I am a planner. Always have been. I keep a running checklist of things I need to do and my calendar is always up to date. Planning gives me a sense of control in my life, both at work and at home. I believe that the act of planning itself is inherently good. The thought process of thinking ahead prepares us to react more appropriately to an unexpected future.
But I also know that all plans are flawed. A favorite quote of mine attributed to General Dwight Eisenhower goes, “Planning is essential, but the plan is useless.” Plans are meant to be fluid. Plans are meant to be reevaluated and changed because circumstances never play out exactly as you envisioned they would.
At the end of the day, a plan is really nothing more than an educated guess. Nobody can predict the future. We can always spend more time and energy on developing a plan, but the marginal utility of our planning efforts decrease as we plan further and further out.

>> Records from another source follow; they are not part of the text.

(* ===== verification/GraphApi.v ===== *)
(** * The graph API ([src/graph/graph.rs], [src/graph/builder.rs], [src/graph/property.rs])

    Property values and their stored form, the builders, and the operations of
    [Graph]: creating nodes and relationships under ids the engine allocates,
    reading them back with their property chains, scans and property rewrites.
    A string-keyed [HashMap] is a finite map from byte strings; a float is its
    bit pattern. *)

From stdpp Require Import prelude list gmap sorting.
From Stdlib Require Import ZArith Lia.
From S2P Require Import Prelude Bytes Checksum WalLog TxManager ValueCodec.
From S2P Require Import GraphRecord Adjacency GraphHeap GraphEngine.

#[local] Open Scope heap_scope.

(** ** Property values *)

Inductive Property :=
| PNull
| PInteger (v : Z)
| PFloat (bits : Z)
| PString (s : list Z)
| PBoolean (b : bool)
| PDate (v : Z)
| PDuration (v : Z)
| PPoint (srid : Z) (x y : Z) (z : option Z)
| PList (l : list Property)
| PMap (m : list (list Z * Property)).

Definition NameMap : Type := gmap (list Z) Property.

(** Composite and temporal values have no stored form. *)
Definition to_value_type_payload (p : Property) : option (ValueType * list Z) :=
  match p with
  | PNull => Some (VtNull, [])
  | PBoolean b => Some (VtBool, [if b then 1 else 0])
  | PInteger v => Some (VtInt64, to_be 8 (i64_as_u64 v))
  | PFloat bits => Some (VtFloat64, to_be 8 (if is_nan_bits bits then 0x7FF8000000000000 else bits))
  | PString s => Some (VtString, s)
  | _ => None
  end.

Definition decode_property_value (t : ValueType) (payload : list Z) : Property :=
  match t with
  | VtNull => PNull
  | VtBool => PBoolean (negb (default 0 (head payload) =? 0))
  | VtInt64 => if (8 <=? length payload)%nat then PInteger (u64_as_i64 (from_be (take 8 payload))) else PNull
  | VtFloat64 => if (8 <=? length payload)%nat then PFloat (from_be (take 8 payload)) else PNull
  | VtString => match from_utf8 payload with Some s => PString s | None => PNull end
  | VtList | VtMap => PNull
  end.

Definition is_null (p : Property) : bool := match p with PNull => true | _ => false end.
Definition is_scalar (p : Property) : bool :=
  match p with PInteger _ | PFloat _ | PString _ | PBoolean _ | PDate _ | PDuration _ | PPoint _ _ _ _ => true | _ => false end.
Definition is_composite (p : Property) : bool := match p with PList _ | PMap _ => true | _ => false end.

(** [unwrap_or((ValueType::Null, Vec::new()))]. *)
Definition stored_value (p : Property) : ValueType * list Z := default (VtNull, []) (to_value_type_payload p).

Definition name_le (a b : list Z * Property) : Prop := bytes_le a.1 b.1 = true.
#[global] Instance name_le_dec : RelDecision name_le.
Proof. intros a b. unfold name_le. apply _. Defined.

(** The entries in name order. *)
Definition sorted_entries (props : NameMap) : list (list Z * Property) := merge_sort name_le (map_to_list props).

(** [None] is the panic of [PropertyRecord::inline] on a long payload. *)
Definition build_property_records (props : NameMap) : option (list PropertyRecord) :=
  mapM (fun '(name, value) => prop_inline name 0 (stored_value value).1 (stored_value value).2) (sorted_entries props).

(** ** Builders *)

Record NodeBuilder := mkNb { nb_label_id : Z; nb_properties : NameMap }.
Record RelationshipBuilder := mkRb {
  rb_type_id : Z; rb_source_id : option Z; rb_target_id : option Z; rb_properties : NameMap
}.
Inductive BuilderError := MissingSource | MissingTarget | MissingType.

Definition nb_new : NodeBuilder := mkNb 0 ∅.
Definition nb_label (b : NodeBuilder) (l : Z) : NodeBuilder := mkNb l (nb_properties b).
Definition nb_property (b : NodeBuilder) (k : list Z) (v : Property) : NodeBuilder :=
  mkNb (nb_label_id b) (<[k := v]> (nb_properties b)).
Definition nb_into_parts (b : NodeBuilder) : NodeRecord * NameMap := (node_new 0 (nb_label_id b), nb_properties b).

Definition rb_new : RelationshipBuilder := mkRb 0 None None ∅.
Definition rb_from (b : RelationshipBuilder) (id : Z) : RelationshipBuilder :=
  mkRb (rb_type_id b) (Some id) (rb_target_id b) (rb_properties b).
Definition rb_to (b : RelationshipBuilder) (id : Z) : RelationshipBuilder :=
  mkRb (rb_type_id b) (rb_source_id b) (Some id) (rb_properties b).
Definition rb_type (b : RelationshipBuilder) (t : Z) : RelationshipBuilder :=
  mkRb t (rb_source_id b) (rb_target_id b) (rb_properties b).
Definition rb_property (b : RelationshipBuilder) (k : list Z) (v : Property) : RelationshipBuilder :=
  mkRb (rb_type_id b) (rb_source_id b) (rb_target_id b) (<[k := v]> (rb_properties b)).
Definition rb_build (b : RelationshipBuilder) : result EdgeRecord BuilderError :=
  match rb_source_id b, rb_target_id b with
  | None, _ => Err MissingSource
  | Some _, None => Err MissingTarget
  | Some s, Some t => if rb_type_id b =? 0 then Err MissingType else Ok (edge_new 0 (rb_type_id b) s t SLOT_NULL SLOT_NULL)
  end.
Definition rb_into_parts (b : RelationshipBuilder) : result (EdgeRecord * NameMap) BuilderError :=
  match rb_build b with Ok r => Ok (r, rb_properties b) | Err e => Err e end.

(** ** Views *)

Record Node := mkNodeView { n_id : Z; n_label : Z; n_properties : NameMap }.
Record Relationship := mkRelView {
  r_id : Z; r_type : Z; r_source : Z; r_target : Z; r_properties : NameMap
}.

Section Api.
Context {S : Type} `{PS : PageStore S} `{CS : Checksums} {W : Type} `{WL : WalLog W}.
Notation E := (H (Engine S W)).

Definition allocate_id : E Z := fun e =>
  let '(id, a) := ids_allocate (id_allocator e) in Some (Ok id, set_ids e a).

(** A pure panic. *)
Definition unwrap {A} (o : option A) : E A := match o with Some a => hret a | None => hpanic end.

Definition with_node_id (n : NodeRecord) (id : Z) : NodeRecord :=
  mkNode id (label_id n) (first_outgoing_edge n) (first_incoming_edge n) (nr_first_property n) (nr_flags n)
    (nr_generation n) (nr_pad n).
Definition with_edge_ends (e : EdgeRecord) (id : Z) (src dst : SlotRef) : EdgeRecord :=
  mkEdge id (source_id e) (target_id e) (type_id e) src dst (prev_source_edge e) (next_source_edge e)
    (prev_target_edge e) (next_target_edge e) (er_first_property e) (er_flags e) (er_generation e) (er_pad e).

Definition create_node (turns : list Turn) (now : nat -> Z) (b : NodeBuilder) : E (SlotRef * Z) :=
  let '(record, properties) := nb_into_parts b in
  try id <- allocate_id;
  try props <- unwrap (build_property_records properties);
  try s <- create_node_atomic turns now (with_node_id record id) props;
  hret (s, id).

Definition create_relationship (turns : list Turn) (now : nat -> Z) (b : RelationshipBuilder) : E (SlotRef * Z) :=
  match rb_into_parts b with
  | Err _ => hfail SeIoError
  | Ok (record, properties) =>
      try id <- allocate_id;
      try source <- lookup_node_slot (source_id record);
      try source <- hget source SeNotFound;
      try target <- lookup_node_slot (target_id record);
      try target <- hget target SeNotFound;
      try props <- unwrap (build_property_records properties);
      try s <- create_edge_atomic turns now (with_edge_ends record id source target) props;
      hret (s, id)
  end.

Definition MAX_CHAIN_DEPTH : nat := Z.to_nat 4096.

Fixpoint read_chain (depth : nat) (current : SlotRef) (acc : NameMap) : E NameMap :=
  match depth with
  | O => hret acc
  | Datatypes.S depth =>
      if slot_is_null current then hret acc else
      try prop <- get_property current;
      match prop with
      | None => hret acc
      | Some p =>
          read_chain depth (next_property p)
            (match value_type_from_u8 (value_type (header p)) with
             | Some t => <[property_name p := decode_property_value t (payload p)]> acc
             | None => acc
             end)
      end
  end.
Definition read_property_chain (head : SlotRef) : E NameMap := read_chain MAX_CHAIN_DEPTH head ∅.

Definition node_view (r : NodeRecord) : E Node :=
  try props <- read_property_chain (nr_first_property r);
  hret (mkNodeView (node_id r) (label_id r) props).
Definition rel_view (r : EdgeRecord) : E Relationship :=
  try props <- read_property_chain (er_first_property r);
  hret (mkRelView (edge_id r) (type_id r) (source_id r) (target_id r) props).

Definition graph_get_node (id : Z) : E (option Node) :=
  try record <- get_node id;
  match record with
  | Some r => if live_node r then try v <- node_view r; hret (Some v) else hret None
  | None => hret None
  end.
Definition get_relationship (id : Z) : E (option Relationship) :=
  try record <- get_edge id;
  match record with
  | Some r => if live_edge_rec r then try v <- rel_view r; hret (Some v) else hret None
  | None => hret None
  end.

Fixpoint views {A B} (view : A -> E B) (l : list A) : E (list B) :=
  match l with
  | [] => hret []
  | a :: rest => try v <- view a; try vs <- views view rest; hret (v :: vs)
  end.

Definition scan_by_label (label : Z) : E (list Node) :=
  try records <- scan_nodes_by_label label; views node_view records.
Definition scan_by_type (ty : Z) : E (list Relationship) :=
  try records <- scan_edges_by_type ty; views rel_view records.
Definition graph_scan_all_nodes : E (list Node) := try records <- scan_all_nodes; views node_view records.
Definition scan_all_relationships : E (list Relationship) := try records <- scan_all_edges; views rel_view records.

(** [entity_id as u64] truncates the 128-bit id of the index. *)
Fixpoint nodes_of (entries : list (Z * SlotRef)) : E (list Node) :=
  match entries with
  | [] => hret []
  | (entity, _) :: rest =>
      try n <- graph_get_node (wrap 64 entity);
      try more <- nodes_of rest;
      hret (match n with Some v => v :: more | None => more end)
  end.
Definition scan_nodes_by_property (property_id : Z) (t : ValueType) (payload : list Z) : E (list Node) :=
  try entries <- scan_property_index property_id t payload; nodes_of entries.

(** Rewriting an entity's properties: a fresh chain, last entry first. *)
Fixpoint write_chain (now : nat -> Z) (i : nat) (entity : Z) (rev_entries : list (list Z * Property)) (next_slot : SlotRef) :
    E SlotRef :=
  match rev_entries with
  | [] => hret next_slot
  | (name, value) :: rest =>
      let '(t, payload) := stored_value value in
      try prop <- unwrap (prop_inline name 0 t payload);
      try s <- put_property (now i) (set_next_property prop next_slot);
      try _ <- ignore (insert_property_index entity 0 t payload s);
      write_chain now (i + 1) entity rest s
  end.
Definition write_property_chain (now : nat -> Z) (entity : Z) (props : NameMap) : E SlotRef :=
  write_chain now 0 entity (rev (sorted_entries props)) SLOT_NULL.

Definition rewrite_node_properties_engine (now : nat -> Z) (id : Z) (props : NameMap) : E unit :=
  try head <- write_property_chain now id props;
  attach_property_to_node (now (size props)) id head.
Definition rewrite_edge_properties_engine (now : nat -> Z) (id : Z) (props : NameMap) : E unit :=
  try head <- write_property_chain now id props;
  attach_property_to_edge (now (size props)) id head.

End Api.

Give up on the guesswork. Decide what you’re going to do this week, not this year. Figure out the next most important thing and do that.
Rework
Despite knowing this fact, I still often allocate a disproportionate amount of time and energy into planning for the future. I’m guilty of working tirelessly on a detailed plan because it makes me feel good. I’ve fooled myself more than once into believing that the further out I plan the more control I have over the outcome of my project.
But then reality inevitably strikes. Priorities change, self imposed deadlines are missed, and suddenly my precious plan is worthless. My guesses were all wrong. Should I be surprised?
I should know better than to put excessive time and energy into guessing about a future I can’t control. Detailed planning is an activity appropriate for the short term.
Get clear on what you’re doing this week. Don’t waste time trying to accurately predict the activities of next month. It sounds like common sense. But time and again I have been guilty of placing way too much faith in long term plans that were built upon best-case scenarios, unrealistic expectations, and unattainable deadlines. Not only was it a waste of my time, but it also made me look foolish when my self imposed deadlines were inevitably missed.
We need to be smarter about allocating our time and energy into creating plans with appropriate levels of detail. Let’s admit that long term plans are guesses. Plans extending too far out into the future serve better as a compass, pointing us in the right direction, not as a set of turn by turn directions.
Rather, we should focus on getting the plan right for the immediate future. That’s where the time invested in the details will reap the greatest benefit. We have much more control over our ability to execute a plan for this week. We may still be wrong, but the margin for error is reduced.
Project management is all about breaking big goals into small tasks. The same concept is true when we put together our plans. Spend less time trying to guess the future. Define your milestone objectives, but then focus on the plan to make progress this week.
The real work is what’s being done today – right now. Do you have enough detail in your plan to navigate the next 24 hours? Progress requires disciplined focus on accomplishing the next step, not daydreaming about how we hope to accomplish next month. Maintain a strategy for the future, but plan to execute within a timeframe you can control.